External IP turned off: Checks whether external IP access is turned off. An incorrect networking configuration can cause the instance to get stuck in provisioning status.

Google Cloud console

Complete and then copy the following command.

GOOGLE_AUTH_TOKEN=GOOGLE_AUTH_TOKEN \
  gcpdiag runbook vertex/workbench-instance-stuck-in-provisioning \
    --parameter project_id=PROJECT_ID \
    --parameter instance_name=INSTANCE_NAME \
    --parameter zone=ZONE \
    --auto --reason=REASON

Open the Google Cloud console and activate Cloud Shell.

Open Cloud console

Paste the copied command.
Run the gcpdiag command, which downloads the gcpdiag docker image, and then performs diagnostic checks. If applicable, follow the output instructions to fix failed checks.

Docker

You can run gcpdiag using a wrapper that starts gcpdiag in a Docker container. Docker or Podman must be installed.

Copy and run the following command on your local workstation.
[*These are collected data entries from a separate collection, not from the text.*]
(** C40 A request for message ids that starts in a table entry and ends behind
    it, less than [MAX_SSID_PER_RANGE] ids from the entry's first, is accepted
    and leaves the table unsafe: the entry's buffer holds just the words up to
    the request's last id from then on, with the request's words in it and all
    other entries as before.  Every later read of the entry that gets memory
    for the copy leaves that buffer, and so does storing the words of the
    request of [MAX_SSID_PER_RANGE] + 1 ids from the entry's first id, whatever
    its words are. *)
Theorem diag_cmd_set_msg_mask_shrinks m k first last r mask h :
  msg_wf m -> ssid_first_arr !! k = Some first -> ssid_last_arr !! k = Some last ->
  first <= r.1 <= last -> last < r.2 < first + MAX_SSID_PER_RANGE - 1 ->
  alloc_ok h -> 4 * range_words r <= zlen mask ->
  exists m', diag_cmd_set_msg_mask r mask h m = Done (0, tick h, m') /\
    diag_get_msg_mask_status m' = DIAG_CTRL_MASK_VALID /\
    (exists p, msg_words m' k = Some p /\ zlen p = 4 * (r.2 - first + 1) /\
      slice p (4 * range_offset k r) (4 * range_words r) = slice mask 0 (4 * range_words r)) /\
    (forall k', k' <> k -> msg_words m' k' = msg_words m k') /\
    (forall r' h', first <= r'.1 <= last -> alloc_ok h' -> diag_cmd_get_msg_mask r' h' m' = UB) /\
    (forall mask' h', diag_cmd_set_msg_mask (first, first + MAX_SSID_PER_RANGE) mask' h' m' = UB).
Proof.
  intros Hm Ef El H1 H2 Hh Hlen. destruct (entry_bounds k first last Ef El) as (? & ? & ? & _).
  destruct (set_shrinks m k first last r mask h Hm Ef El H1 H2 Hh Hlen) as (m' & E & Hs & Hst & Hp & Ho).
  exists m'. split_and!; try done.
  - intros r' h'. by apply (shrunk_get m' k first last (r.2 - first + 1)).
  - intros mask' h'. apply (shrunk_set m' k first last (r.2 - first + 1)); [done|lia].
Qed.

(** ** The theorems at concrete inputs *)

Lemma never_fails_alloc_ok : alloc_ok never_fails.
Proof. intros k. by eexists. Qed.

Lemma in_entry_0 : in_entry 0 (3, 5).
Proof. exists 0, 120. repeat split; cbn; lia. Qed.

Definition words_ready : bytes := replicate 800 255.

Lemma words_ready_eq : msg_words masks_ready 0 = Some words_ready.
Proof. by vm_compute. Qed.

Lemma diag_cmd_set_log_mask_refines_witness :
  exists r m', diag_cmd_set_log_mask 1 12 [0xff; 0x0f] 0 never_fails masks_ready = Done (r, never_fails, m') /\
    log_abs m' 1 = Some (12, [0xff; 0x0f]).
Proof.
  destruct (diag_cmd_set_log_mask_refines masks_ready 1 12 [0xff; 0x0f] 0 never_fails
    (proj1 (proj2 (proj2 masks_ready_wf))) ltac:(lia)
    ltac:(by repeat constructor) ltac:(by apply Z.leb_le)) as (r & m' & H & _ & _ & _ & E & _).
  exists r, m'. split; [exact H|exact E].
Defined.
curl https://gcpdiag.dev/gcpdiag.sh >gcpdiag && chmod +x gcpdiag

Execute the gcpdiag command.

./gcpdiag runbook vertex/workbench-instance-stuck-in-provisioning \
    --parameter project_id=PROJECT_ID \
    --parameter instance_name=INSTANCE_NAME \
    --parameter zone=ZONE

View available parameters for this runbook.

Replace the following:

PROJECT_ID: The ID of the project containing the resource.
INSTANCE_NAME: The name of the target Vertex AI Workbench instance within your project.
ZONE: The zone in which your target Vertex AI Workbench instance is located.

Useful flags:

--universe-domain: If applicable, the Trusted Partner Sovereign Cloud domain hosting the resource
--parameter or -p: Runbook parameters

For a list and description of all gcpdiag tool flags, see the gcpdiag usage instructions.